Write out again, exactly, the lines below starting at the one with "Proof. done. Qed." and ending at the one with "Lemma char_decorator_holds m_impl".

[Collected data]
* * * *

(** What the replacement does to the string when the text was cut at the limit
    before it. *)
Lemma escape_cut esc mx total t : pointwise esc →
  let st := take mx (total ++ t) in
  let n := length (take mx total) in
  take mx (take n st ++ esc (drop n st)) = take mx (total ++ esc t) ∧
  (mx <? length (take n st ++ esc (drop n st))) || (mx <? length (total ++ t)) = (mx <? length (total ++ esc t)).
Proof.
  intros [Happ Hlen] st n. assert (esc [] = []) as Hnil.
  { apply length_zero_iff_nil. pose proof (f_equal length (Happ [] [])) as H. cbn in H. rewrite length_app in H. lia. }
  pose proof (Hlen t) as Ht. destruct (Nat.leb_spec (length total) mx) as [Hle|Hgt]; subst st n.
  - rewrite (take_ge total), (take_app_ge total t mx), take_app_length, drop_app_length by lia.
    set (k := mx - length total). destruct (Nat.leb_spec (length t) k).
    + rewrite (take_ge t), !length_app by lia. split; [done|].
      destruct (Nat.ltb_spec mx (length total + length t)); [lia|by rewrite orb_false_r].
    + rewrite !length_app. split.
      * rewrite <-(take_drop k t) at 2. rewrite Happ. pose proof (Hlen (take k t)) as Hk. rewrite length_take in Hk.
        rewrite !take_app_ge by lia. f_equal. symmetry. apply take_app_le. lia.
      * destruct (Nat.ltb_spec mx (length total + length t)), (Nat.ltb_spec mx (length total + length (esc t)));
          rewrite ?orb_true_r; done || lia.
  - rewrite !(take_app_le total), length_take, Nat.min_l, take_take, Nat.min_id by lia. rewrite drop_ge, Hnil, app_nil_r by (rewrite length_take; lia).
    rewrite take_take, Nat.min_id, !length_app. split; [done|].
    destruct (Nat.ltb_spec mx (length total + length t)), (Nat.ltb_spec mx (length total + length (esc t)));
      rewrite ?orb_true_r; done || lia.
Qed.

Lemma get_stored (st : list char) mx ov pa s :
  on_buf get_storage (with_sb (full st mx ov pa) s) = (Ok st, with_sb (full st mx ov pa) s).
Proof. done. Qed.

(** The decorator around code that gives the stream the text [t]: the stream is
    given [esc t]. *)
Lemma char_decorator_holds m_impl esc t (m : sm stream unit) mx total s :
  escapes m_impl esc → pointwise esc → good s → holds mx total (sb s) →
  (∀ s', good s' → holds mx total (sb s') → ∃ s'', m s' = (Ok (), s'') ∧ holds mx (total ++ t) (sb s'') ∧ good s'') →
  ∃ s', char_decorator m_impl m s = (Ok (), s') ∧ holds mx (total ++ esc t) (sb s') ∧ good s'.
Proof.
  intros Himpl Hesc Hg H Hm. destruct (stream_flush_run _ _ _ Hg H) as (st & ov & E & H1 & _).
  destruct (Hm (with_sb (full st mx ov []) s) Hg H1) as (s2 & E2 & H2 & Hg2).
  destruct (stream_flush_run _ _ _ Hg2 H2) as (st2 & ov2 & E3 & H3 & _).
  destruct (holds_unit _ _ _ _ H1) as [-> ->]. destruct (holds_unit _ _ _ _ H3) as [-> ->].
  destruct (escape_cut esc mx total t Hesc) as [Ht Hov].
  exists (with_sb (full (take mx (total ++ esc t)) mx (mx <? length (total ++ esc t)) []) s2).
  split; [|split; [apply holds_take|exact Hg2]].
  unfold char_decorator. rewrite sm_bind_run, E. cbv beta iota zeta. rewrite sm_bind_run.
  rewrite get_stored. cbv beta iota zeta. rewrite sm_bind_run, E2.
  cbv beta iota zeta. rewrite sm_bind_run, E3. cbv beta iota zeta. rewrite sm_bind_run.
  rewrite get_stored. cbv beta iota zeta. rewrite sm_bind_run.
  rewrite Himpl by (rewrite !length_take, length_app; lia). unfold sm_lift at 1. cbv beta iota zeta.
  rewrite <-Ht, <-Hov. set (st2 := _ ++ esc _). rewrite sm_bind_run. erewrite on_buf_run by reflexivity.
  cbv beta iota zeta. erewrite on_buf_run by (apply (ensure_max_size_run st2)). reflexivity.
Qed.

End decorator.

(** * The decorations of the library *)

Definition chr (n : nat) : ascii := ascii_of_nat n.
Definition quote : ascii := chr 34.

* * * *

FINISHED EXERCISE:
Proof. done. Qed.

(** The decorator around code that gives the stream the text [t]: the stream is
    given [esc t]. *)
Lemma char_decorator_holds m_impl esc t (m : sm stream unit) mx total s :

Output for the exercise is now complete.